> _Data supplied_
···

(** The transaction once the row of the block is inserted, and the index of its first leaf. *)
Definition with_block (b : Block Event) (p : processor) : txState l1db :=
  set_db (fun db => mkL1db (block db ++ [(bk_Num b, Some (bk_Hash b))]) (l1info_leaf db) (verify_batches db)
                      (l1info_initial db) (rollupExitTree db)) (beginTx p).

Definition next_index (p : processor) : Z := wrap32 (Z.of_nat (length (l1info_leaf (p_db p)))).

Lemma with_block_inv b p : p_inv p -> bk_Num b ∉ map fst (block (p_db p)) -> ts_inv (with_block b p).
Proof.
  intros [Htree Hindex Hroots Hleaf Hgers Hblocks Hnd] Hnew. split; cbn; try done.
  - rewrite map_app. eapply Forall_impl; [exact Hblocks|]. intros l Hl. apply elem_of_app. by left.
  - rewrite map_app. apply NoDup_app. split; [done|]. split; [|apply NoDup_singleton].
    intros x Hx Hx'. apply list_elem_of_singleton in Hx' as ->. done.
Qed.

Lemma processBlock_start b p :
  p_inv p -> bk_Num b ∉ map fst (block (p_db p)) ->
  processBlock b (beginTx p) = processEvents (bk_Num b) (next_index p) (bk_Events b) (with_block b p).
Proof.
  intros Hinv Hnew. unfold processBlock. erewrite sbind_run.
  2:{ unfold insertBlock. erewrite sbind_run by reflexivity. rewrite (proj2 (existsb_false_In _ _)); [reflexivity|].
      intros x Hx. apply Z.eqb_neq. intros E. apply Hnew. rewrite <- E. apply list_elem_of_In. by apply in_map. }
  erewrite sbind_run by reflexivity. unfold next_index. pose proof (getLastIndex_last _ _ _ Hinv) as Hlast.
  change (getLastIndex (ts_db (set_db _ (beginTx p)))) with (getLastIndex (p_db p)).
  destruct (getLastIndex (p_db p)) as [i|].
  - destruct Hlast as [-> Hne]. unfold add32. do 2 f_equal. lia.
  - by rewrite Hlast.
Qed.

Lemma ProcessBlock_run b p :
  p_inv p -> p_halted p = false -> bk_Num b ∉ map fst (block (p_db p)) -> only_updates (bk_Events b) ->
  events_ok (bk_Num b) (next_index p) (bk_Events b) (with_block b p) ->
  let '(p', r) := l1_ProcessBlock b p in
  (r = Ok tt <-> v2_truthful (hashes (p_db p)) (bk_Events b)) /\
  (r = Ok tt -> p_inv p' /\ block (p_db p') = block (p_db p) ++ [(bk_Num b, Some (bk_Hash b))] /\
     l1info_leaf (p_db p') = l1info_leaf (p_db p) ++ new_leaves (bk_Num b) (next_index p) (bk_Events b)).
Proof.
  intros Hinv Hh Hnew Honly Hok. unfold l1_ProcessBlock, inTx. rewrite Hh, processBlock_start by done.
  destruct (processEvents_run (bk_Num b) (bk_Events b) (next_index p) (with_block b p)) as
    [(Ht & s' & -> & Hi & Hl & Hb & Hc)|(Hn & s' & e & ->)]; try done.
  - by apply with_block_inv.
  - cbn. rewrite map_app. apply elem_of_app. right. by apply list_elem_of_singleton.
  - unfold commitTx, Tx_Commit. rewrite Hc. cbn [with_block set_db beginTx ts_tx NewTx tx_commitCallbacks fold_left].
    split; [done|]. intros _. split; [done|]. cbn [p_db]. by rewrite Hb, Hl.
Qed.

(** C23. Processing a block of updates: it succeeds exactly when every root and leaf count the contract
    reports is the root and the count of the leaves so far; then the block and one row per update are
    appended, the tree holds their hashes in order, and the correspondence between rows, roots and tree
    is kept. *)
Theorem ProcessBlock_appends_leaves b p :
  p_inv p -> p_halted p = false -> bk_Num b ∉ map fst (block (p_db p)) -> only_updates (bk_Events b) ->
  events_ok (bk_Num b) (next_index p) (bk_Events b) (with_block b p) ->
  let '(p', r) := l1_ProcessBlock b p in
  (r = Ok tt <-> v2_truthful (hashes (p_db p)) (bk_Events b)) /\
  (r = Ok tt -> p_inv p' /\ block (p_db p') = block (p_db p) ++ [(bk_Num b, Some (bk_Hash b))] /\
     l1info_leaf (p_db p') = l1info_leaf (p_db p) ++ new_leaves (bk_Num b) (next_index p) (bk_Events b)).
Proof. apply ProcessBlock_run. Qed.

(** ** Reorgs *)

(** C30. A reorg leaves the processor as if no block from the first reorged one on had been seen: exactly
    the earlier blocks remain, with exactly their leaves, the tree answers for those leaves, the
    invariant holds, and processing resumes even if the processor was halted. *)
Theorem l1_Reorg_restores firstReorgedBlock p :
  p_inv p ->
  let p' := l1_Reorg firstReorgedBlock p in
  p_inv p' /\ p_halted p' = false /\
  (forall n h, (n, h) ∈ block (p_db p') <-> (n, h) ∈ block (p_db p) /\ n < firstReorgedBlock) /\
  exists k, l1info_leaf (p_db p') = take k (l1info_leaf (p_db p)) /\
    forall i l, l1info_leaf (p_db p) !! i = Some l -> il_BlockNumber l < firstReorgedBlock <-> (i < k)%nat.
Proof.
  intros Hinv p'. destruct (Reorg_prefix _ _ _ firstReorgedBlock (iv_tree _ _ _ Hinv)) as (k & Hk & Htree & Hroots & Hiff).
  rewrite length_map in Hk. pose proof (iv_roots _ _ _ Hinv) as Hpos.
  assert (Hrows : l1info_leaf (p_db p') = take k (l1info_leaf (p_db p))) by (cbn; by apply (rows_prefix leaf_pos _ _ _ _ Hpos)).
  assert (Hblk : forall n h, (n, h) ∈ block (p_db p') <-> (n, h) ∈ block (p_db p) /\ n < firstReorgedBlock).
  { intros n h. cbn. rewrite !list_elem_of_In, bfilter_In. cbn. rewrite negb_true_iff, Z.leb_gt. done. }
  assert (Hcut : forall i l, l1info_leaf (p_db p) !! i = Some l -> il_BlockNumber l < firstReorgedBlock <-> (i < k)%nat).
  { intros i l Hl. assert (E : map root_pos (db_root (p_treeDB p)) !! i = Some (leaf_pos l)).
    { rewrite Hpos. change (map leaf_pos) with (fmap leaf_pos (M := list)). by rewrite list_lookup_fmap, Hl. }
    apply list_lookup_fmap_Some in E as (r & E & Hr). rewrite <- (Hiff i r Hr). by injection E as -> _. }
  split; [|split; [done|split; [done|by exists k]]].
  unfold p_inv. split; rewrite ?Hrows.
  - by rewrite <- firstn_map.
  - intros i l Hi. apply lookup_take_Some in Hi as [Hi _]. by apply (iv_index _ _ _ Hinv).
  - cbn [p_treeDB p' l1_Reorg]. rewrite Hroots, <- !firstn_map. by rewrite Hpos.
  - apply Forall_take, (iv_leaf _ _ _ Hinv).
  - rewrite <- firstn_map. eapply sublist_NoDup; [apply (iv_ger _ _ _ Hinv) | apply sublist_take].
  - apply Forall_forall. intros l Hl. apply list_elem_of_lookup in Hl as [i Hi]. apply lookup_take_Some in Hi as [Hi Hik].
    pose proof (proj1 (Forall_forall _ _) (iv_blocks _ _ _ Hinv) l ltac:(by eapply list_elem_of_lookup_2)) as Hb.
    apply list_elem_of_fmap in Hb as ([n h] & E & Hb). apply list_elem_of_fmap. exists (n, h). split; [done|].
    apply Hblk. split; [done|]. cbn in E. rewrite <- E. by apply (Hcut i l Hi).
  - cbn. apply map_bfilter_NoDup, (iv_nodup _ _ _ Hinv).
Qed.


(** ** The processor behind the sync driver *)

Definition procError_of (e : l1Error) : procError := match e with ErrInconsistent => ErrInconsistentState | _ => ErrOther end.

#[global] Instance l1_processor : Processor Event processor := {|
  GetLastProcessedBlock := fun p => match l1_GetLastProcessedBlock p with Ok o => Ok o | Err e => Err (procError_of e) end;
  ProcessBlock := fun b p =>
    let '(p', r) := l1_ProcessBlock b p in (p', match r with Ok u => Ok u | Err e => Err (procError_of e) end);
  processor_Reorg := fun n p => (l1_Reorg n p, Ok tt)
|}.

Definition l1_stored (p : processor) : gmap Z Z := storedRows (block (p_db p)).

Lemma l1_ProcessBlock_Ok b p p' u :
  ProcessBlock b p = (p', Ok u) -> l1_stored p !! bk_Num b = None /\ l1_stored p' = <[bk_Num b := bk_Hash b]> (l1_stored p).
Proof.
  cbn. unfold l1_ProcessBlock. destruct (p_halted p); [discriminate|].
  destruct (inTx _ p) as [q [v|e]] eqn:E; intros [= <- _]. pose proof (inTx_ok _ _ _ _ _ (processBlock_safe b) E) as Hb.
  assert (Hnew : bk_Num b ∉ map fst (block (p_db p))).
  { unfold inTx in E. destruct (processBlock b (beginTx p)) as [s [w|]] eqn:Eb; [|discriminate]. unfold processBlock, insertBlock in Eb.
    inv_seq Eb as w1 s1 E1. inv_seq E1 as w2 s2 E2. injection E2 as <- <-. cbn in E1.
    destruct (existsb _ _) eqn:Ex; [discriminate|]. intros Hin. apply list_elem_of_fmap in Hin as (row & Hr & Hin).
    apply list_elem_of_In in Hin. pose proof (proj1 (existsb_false_In _ _) Ex row Hin) as Hne. cbn in Hne. bool_hyps. congruence. }
  unfold l1_stored. rewrite Hb. by apply storedRows_snoc.
Qed.

Lemma l1_ProcessBlock_Err b p p' e : ProcessBlock b p = (p', Err e) -> l1_stored p' = l1_stored p.
Proof.
  cbn. destruct (l1_ProcessBlock b p) as [q [v|e']] eqn:E; intros [= <- _]. unfold l1_ProcessBlock in E.
  destruct (p_halted p); [by injection E as <- _|]. apply (inTx_err [block_row b]) in E as (E & _); [|apply processBlock_safe].
  unfold l1_stored. by rewrite E.
Qed.

Lemma l1_Reorg_Ok n p p' u : processor_Reorg n p = (p', Ok u) -> l1_stored p' = filter (fun kv => kv.1 < n) (l1_stored p).
Proof. intros [= <- _]. apply list_to_map_keep. Qed.

Lemma l1_GetLast_max p n :
  GetLastProcessedBlock p = Ok (Some n) -> is_Some (l1_stored p !! n) /\ forall k, is_Some (l1_stored p !! k) -> k <= n.
Proof. intros [= E]. by apply storedRows_last. Qed.

#[global] Instance l1_processor_laws : ProcessorLaws Event processor := {|
  stored := l1_stored;
  ProcessBlock_Ok := fun b p p' u E => let '(conj H1 H2) := l1_ProcessBlock_Ok b p p' u E in conj (or_introl H1) H2;
  ProcessBlock_Err := l1_ProcessBlock_Err;
  Reorg_Ok := l1_Reorg_Ok;
  Reorg_Err := fun n p p' e E => ltac:(discriminate E);
  GetLast_max := l1_GetLast_max
|}.

(** C35. The processor keeps the contract the sync driver is verified against: a processed block is
    stored under its number, which held no other hash; a failed one leaves the stored blocks; a reorg
    keeps exactly the earlier blocks; the last processed block is the highest stored. *)
Theorem l1_processor_meets_interface : exists L : ProcessorLaws Event processor, @stored _ _ _ L = l1_stored.
Proof. by exists l1_processor_laws. Qed.

Definition newProcessor : processor := mkTreeProc (mkL1db [] [] [] None emptyTreeDB) emptyTreeDB NewAppendOnlyTree false.

Lemma newProcessor_inv : p_inv newProcessor.
Proof. split; try done; [apply aot_inv_new, db_inv_empty | apply NoDup_nil_2..]. Qed.

End Proofs.

(** ** Examples *)

#[local] Existing Instance toy_keccak.

Definition update_event (u : UpdateL1InfoTree) : Event := mkEvent (Some u) None None None.
Definition v2_event (v : UpdateL1InfoTreeV2) : Event := mkEvent None (Some v) None None.

Definition example_u1 : UpdateL1InfoTree := mkUpdateL1InfoTree 0 1 2 3 4.
Definition example_leaf1 : L1InfoLeaf := Eval vm_compute in leaf_of 5 0 example_u1.
Definition example_root1 : Z := Eval vm_compute in tree_root_sparse [il_Hash example_leaf1].
Definition example_block : Block Event :=
  mkBlock 5 [update_event example_u1; v2_event (mkUpdateL1InfoTreeV2 example_root1 1 0 0)] 55.
Definition example_p1 : processor := fst (l1_ProcessBlock example_block newProcessor).

Lemma example_block_ok : events_ok 5 0 (bk_Events example_block) (with_block example_block newProcessor).
Proof.
  split; [|done]. split.
  - apply put_okb_sound. vm_compute. reflexivity.
  - apply not_elem_of_nil.
Qed.

Lemma example_block_truthful : v2_truthful [] (bk_Events example_block).
Proof. split; [done|]. split; [|done]. split; [done|]. rewrite tree_root_sparse_eq. split; vm_compute; reflexivity. Qed.

Lemma example_only_updates : only_updates (bk_Events example_block).
Proof. repeat constructor. Qed.

Lemma ProcessBlock_appends_leaves_witness :
  let '(p', r) := l1_ProcessBlock example_block newProcessor in
  (r = Ok tt <-> v2_truthful [] (bk_Events example_block)) /\
  (r = Ok tt -> p_inv p' /\ block (p_db p') = [] ++ [(5, Some 55)] /\ l1info_leaf (p_db p') = [] ++ new_leaves 5 0 (bk_Events example_block)).
Proof.
  refine (ProcessBlock_appends_leaves example_block newProcessor newProcessor_inv eq_refl _ example_only_updates example_block_ok).
  apply not_elem_of_nil.
Defined.

Lemma example_p1_inv : p_inv example_p1.
Proof.
  pose proof (ProcessBlock_run example_block newProcessor newProcessor_inv eq_refl (not_elem_of_nil 5) example_only_updates example_block_ok) as H.
  unfold example_p1. destruct (l1_ProcessBlock example_block newProcessor) as [p' r] eqn:E. destruct H as [Hiff Hok].
  by apply Hok, Hiff, example_block_truthful.
Qed.

Lemma l1_Reorg_restores_witness :
  let p' := l1_Reorg 5 example_p1 in
  p_inv p' /\ p_halted p' = false /\
  (forall n h, (n, h) ∈ block (p_db p') <-> (n, h) ∈ block (p_db example_p1) /\ n < 5) /\
  exists k, l1info_leaf (p_db p') = take k (l1info_leaf (p_db example_p1)) /\
    forall i l, l1info_leaf (p_db example_p1) !! i = Some l -> il_BlockNumber l < 5 <-> (i < k)%nat.
Proof. refine (l1_Reorg_restores 5 example_p1 example_p1_inv). Defined.

(** A block whose contract root is not the root of its leaves. *)
Definition example_bad_block : Block Event :=
  mkBlock 6 [update_event (mkUpdateL1InfoTree 0 11 12 13 14); v2_event (mkUpdateL1InfoTreeV2 99 2 0 0)] 66.
Definition example_p2 : processor := fst (ProcessBlocks [example_bad_block] example_p1).

Lemma ProcessBlocks_atomic_witness :
  p_db example_p2 = p_db example_p1 /\ p_treeDB example_p2 = p_treeDB example_p1 /\ p_halted example_p2 = true /\
  (p_halted example_p2 = true -> forall blocks', blocks' <> [] -> ProcessBlocks blocks' example_p2 = (example_p2, Err ErrInconsistent)).
Proof.
  refine (ProcessBlocks_atomic [example_bad_block] example_p1 example_p2 ErrInconsistent _).
  unfold example_p2. assert (E : snd (ProcessBlocks [example_bad_block] example_p1) = Err ErrInconsistent) by (vm_compute; reflexivity).
  destruct (ProcessBlocks _ _) as [q r]. cbn in *. by rewrite E.
Defined.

···

After locating the line holding "processor_Reorg := fun" above, output exactly that line and every line after it through the line holding "inv_seq Eb as". Include nothing else.

> _Exercise result_
  processor_Reorg := fun n p => (l1_Reorg n p, Ok tt)
|}.

Definition l1_stored (p : processor) : gmap Z Z := storedRows (block (p_db p)).

Lemma l1_ProcessBlock_Ok b p p' u :
  ProcessBlock b p = (p', Ok u) -> l1_stored p !! bk_Num b = None /\ l1_stored p' = <[bk_Num b := bk_Hash b]> (l1_stored p).
Proof.
  cbn. unfold l1_ProcessBlock. destruct (p_halted p); [discriminate|].
  destruct (inTx _ p) as [q [v|e]] eqn:E; intros [= <- _]. pose proof (inTx_ok _ _ _ _ _ (processBlock_safe b) E) as Hb.
  assert (Hnew : bk_Num b ∉ map fst (block (p_db p))).
  { unfold inTx in E. destruct (processBlock b (beginTx p)) as [s [w|]] eqn:Eb; [|discriminate]. unfold processBlock, insertBlock in Eb.
    inv_seq Eb as w1 s1 E1. inv_seq E1 as w2 s2 E2. injection E2 as <- <-. cbn in E1.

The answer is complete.